Il concetto di Nirvâna adunque, secondo la scuola Svâbhâvika, è l’assorbimento di ogni Essere in Sûnyata, che è il vacuo o il nulla;1 secondo la Prajñika ed altre è l’assorbimento in Prajña, Adi-prajña o Upaya prajña; e finalmente, secondo la scuola Aiçvarika, il Nirvâna è l’assorbimento o l’unione dello spirito con la «intelligenza primitiva», Adi Buddha, o con «l’esistente di per sè stesso», Içvara.

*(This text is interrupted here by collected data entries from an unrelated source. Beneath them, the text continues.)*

(* ===== verification/Interrupted.v ===== *)
(** * Interrupted openings

    Whatever calls of [with_max_segment_len] fail, and whether it returns an
    engine or an error: a stop afterwards leaves a directory that is opened with
    the same records and tables as before. *)
From Stdlib Require Import Strings.Byte Strings.String.
From S2P Require Import Prelude Metrics Fs Text Json Noraft State Crc32c Codec Format Frame.
From S2P Require Import Segment Replay Registry Checkpoint Engine Recovery RecoveryCorrect.
From S2P Require Import ReplayCorrect WriterCorrect MetadataCorrect MetadataFaults EngineCorrect NodeCorrect EngineSpec.
From S2P Require Import LoadCorrect OpenCorrect Faults Durability Surface DurableWriter DurableGc Tidy Reads Reopen OpenSteps.

(** ** Programs with one change

    Of the calls of a program at most one changes the files.  When another call
    fails, the files are as before, or as after the whole program. *)

Definition fs_of_io (io : Io) : Fs := clear (io_fs io).
Definition fs_of_world (w : World) : Fs := clear (w_fs w).

Section single.
Context {S T : Type} `{Faulty S} (o : S → T).
Hypothesis o_clear : ∀ s, o (clear s) = o s.

Definition single {A} (m : M S A) : Prop := ∀ s,
  let s' := (m s).2 in o s' = o s ∨ o s' = o (m (clear s)).2.

Lemma single_quiet {A} (m : M S A) : quiet o m → single m.
Proof using Type. intros Hm s. left. destruct (m s) as [r s'] eqn:E. by eapply quiet_at. Qed.

(** The first part changes nothing, or the second part does. *)
Lemma single_bind {A B} (m : M S A) (f : A → M S B) :
  single m → surfaces m → (∀ a, single (f a)) →
  (∀ s a s', m s = (Ok a, s') → o s' = o s ∨ quiet o (f a)) → single (m ≫= f).
Proof using o_clear.
  intros Hm Hsf Hf Hor s. specialize (Hm s). specialize (Hsf s). unfold mbind, M_bind.
  destruct (m s) as [[a|e] s1] eqn:E1; cbn [snd] in *.
  - destruct Hsf as [?|Hsf]; [done|]. rewrite Hsf. destruct (Hor s a s1 E1) as [Ho|Hq].
    + rewrite <-Ho. apply Hf.
    + right. destruct (f a s1) as [r2 s2] eqn:E2, (f a (clear s1)) as [r3 s3] eqn:E3. cbn.
      by rewrite (quiet_at o _ _ _ _ Hq E2), (quiet_at o _ _ _ _ Hq E3), o_clear.
  - destruct Hm as [Hm|Hm]; [by left|]. destruct (m (clear s)) as [[a|e'] s2] eqn:E2; cbn [snd] in *; [|by right].
    destruct (Hor _ _ _ E2) as [Ho|Hq]; [left; by rewrite Hm, Ho|right].
    destruct (f a s2) as [r3 s3] eqn:E3. cbn. by rewrite (quiet_at o _ _ _ _ Hq E3).
Qed.

Lemma single_quiet_l {A B} (m : M S A) (f : A → M S B) :
  quiet o m → surfaces m → (∀ a, single (f a)) → single (m ≫= f).
Proof using o_clear.
  intros Hm Hsf Hf. apply single_bind; [by apply single_quiet|done|done|]. intros s a s' E. left. by eapply quiet_at.
Qed.

Lemma single_quiet_r {A B} (m : M S A) (f : A → M S B) :
  single m → surfaces m → (∀ a, quiet o (f a)) → single (m ≫= f).
Proof using o_clear.
  intros Hm Hsf Hf. apply single_bind; [done|done|intros a; by apply single_quiet|]. intros s a s' E. by right.
Qed.

(** Turns that go on change nothing. *)
Lemma single_loop {A} fuel (body : M S (option A)) :
  single body → surfaces body → (∀ s s', body s = (Ok None, s') → o s' = o s) → single (loop_fuel fuel body).
Proof using o_clear.
  intros Hb Hsf Hn. induction fuel as [|fuel IH]; [apply single_quiet, quiet_throw|]. cbn [loop_fuel].
  apply single_bind; [done|done| |].
  - intros [a|]; [apply single_quiet, quiet_ret|exact IH].
  - intros s [a|] s' E; [right; apply quiet_ret|left; by apply Hn].
Qed.
End single.

(** Forgetting the counters and the inode. *)
Lemma quiet_weaken {S T T' A} (o : S → T) (o' : S → T') (m : M S A) :
  quiet o m → (∀ s s', o s' = o s → o' s' = o' s) → quiet o' m.
Proof.
  intros Hm Ho c s <-. specialize (Hm _ s eq_refl). destruct (m s) as [r s']. by apply Ho.
Qed.

Lemma quiet_io {A} (m : M Io A) : quiet io_view m → quiet fs_of_io m.
Proof. intros Hm. eapply quiet_weaken; [exact Hm|]. intros s s' E. by apply (f_equal (λ v, v.1.1)) in E. Qed.

Lemma quiet_world {A} (m : M World A) : quiet world_view m → quiet fs_of_world m.
Proof. intros Hm. eapply quiet_weaken; [exact Hm|]. intros s s' E. by apply (f_equal fst) in E. Qed.

Lemma quiet_with_file {A} f (m : M Io A) : quiet fs_of_io m → quiet fs_of_world (with_file f m).
Proof.
  intros Hm c w <-. unfold with_file. specialize (Hm _ (mkIo (w_fs w) (w_metrics w) f) eq_refl).
  by destruct (m _) as [r io].
Qed.

Lemma quiet_io_count f : quiet fs_of_io (io_count f).
Proof. by apply quiet_modify. Qed.

Lemma quiet_w_count f : quiet fs_of_world (w_count f).
Proof. by apply quiet_modify. Qed.
#[export] Hint Resolve quiet_io_count quiet_w_count quiet_with_file : quiet.

(** ** Scanning a segment *)

#[export] Hint Extern 5 (quiet _ (read_exact_or_none _ _)) => (apply quiet_or_none; intros ?) : quiet.

Lemma quiet_scan_chunks fuel crc n : quiet io_view (scan_body_chunks fuel crc n).
Proof. revert crc n. induction fuel as [|fuel IH]; intros crc n; cbn [scan_body_chunks]; solve_quiet. Qed.
#[export] Hint Resolve quiet_scan_chunks : quiet.

Lemma quiet_scan_frame : quiet fs_of_io scan_record_frame.
Proof.
  apply quiet_io. unfold scan_record_frame, io_count. solve_quiet.
Qed.

Lemma single_set_len n : single fs_of_io (file_set_len n).
Proof.
  apply single_quiet_l; [done|apply quiet_io; solve_quiet|solve_surfaces|]. intros []. intros io. right.
  unfold mbind, M_bind, get_state, modify. by destruct (negb _).
Qed.

Lemma io_clear io : fs_of_io (clear io) = fs_of_io io.
Proof. done. Qed.
Lemma world_clear w : fs_of_world (clear w) = fs_of_world w.
Proof. done. Qed.

(** The end of a file is cut off and the handle is placed there. *)
Lemma single_cut {A} n p (a : A) : single fs_of_io (file_set_len n ;; file_seek p ;; mret a).
Proof.
  apply single_quiet_r; [done|apply single_set_len|solve_surfaces|]. intros _. apply quiet_io. solve_quiet.
Qed.

Lemma single_header allow recover cnt : single fs_of_io (read_segment_header allow recover cnt).
Proof.
  unfold read_segment_header. apply single_quiet_l; [done|apply quiet_io; solve_quiet|solve_surfaces|intros _].
  apply single_quiet_l; [done|apply quiet_io; solve_quiet|solve_surfaces|intros len].
  destruct (len =? 0); [apply single_quiet; solve_quiet|]. destruct (len <? _).
  - destruct (allow && recover); [|apply single_quiet; solve_quiet].
    apply single_quiet_l; [done|solve_quiet|solve_surfaces|intros _]. apply single_cut.
  - apply single_quiet, quiet_io. solve_quiet.
Qed.

(** It returns that there are records only when it changed nothing. *)
Lemma header_true io io' allow recover cnt :
  read_segment_header allow recover cnt io = (Ok true, io') → fs_of_io io' = fs_of_io io.
Proof.
  intros E. assert (Hs := surfaces_header allow recover cnt io). rewrite E in Hs. destruct Hs as [?|Hs]; [done|].
  revert E. unfold read_segment_header. unfold mbind at 1, M_bind at 1.
  destruct (file_seek 0 io) as [[[]|] io1] eqn:E1; [|done]. pose proof (quiet_at _ _ _ _ _ (quiet_io _ (quiet_seek 0)) E1) as <-.
  unfold mbind at 1, M_bind at 1. destruct (file_len io1) as [[len|] io2] eqn:E2; [|done].
  pose proof (quiet_at _ _ _ _ _ (quiet_io _ quiet_len) E2) as <-. destruct (len =? 0); [by destruct allow|].
  destruct (len <? _).
  - destruct (allow && recover).
    + unfold mbind, M_bind. match goal with |- context [match ?x io2 with _ => _ end] => destruct (x io2) as [[[]|] io3] end; [|done].
      destruct (file_set_len 0 io3) as [[[]|] io4]; [|done]. by destruct (file_seek 0 io4) as [[[]|] io5].
    + destruct allow; [|done]. unfold mbind, M_bind. by destruct cnt.
  - intros E. refine (quiet_at fs_of_io _ _ _ _ _ E). apply quiet_io. solve_quiet.
Qed.

Lemma single_finish allow recover start len : single fs_of_io (finish_records allow recover start len).
Proof.
  unfold finish_records. destruct (_ =? _); [apply single_quiet, quiet_ret|].
  destruct allow; [|apply single_quiet, quiet_throw]. apply single_quiet_l; [done|solve_quiet|solve_surfaces|intros _].
  destruct recover; [|apply single_quiet, quiet_ret].
  apply single_quiet_r; [done|apply single_set_len|solve_surfaces|]. intros _. apply quiet_io. solve_quiet.
Qed.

Epilogando quanto si è detto intorno al Nirvâna buddhico, si può stabilire:
I. Il Nirvâna, quale venne concepito dal Buddha e dai suoi discepoli, è la compiuta estinzione di ogni specie di esistenza, la distruzione di ogni facoltà attiva
- ↑ «Nel vuoto (sûnyatâ) non vi è, nè rûpa, nè vêdanâ, nè samjñâ, nè samskâra, nè vijñana (cioè nessuno dei cinque skandha); non vi sono organi dei sensi, e perciò nemmeno il manas o la mente; non gli oggetti sensìbili, cioè la materia (rûpa); non le idee (dharma)». (Mahâ-prajña pâramitâ hridaya sûtra, in Beal, A. Cut. of Bud. Scrip., p. 283.)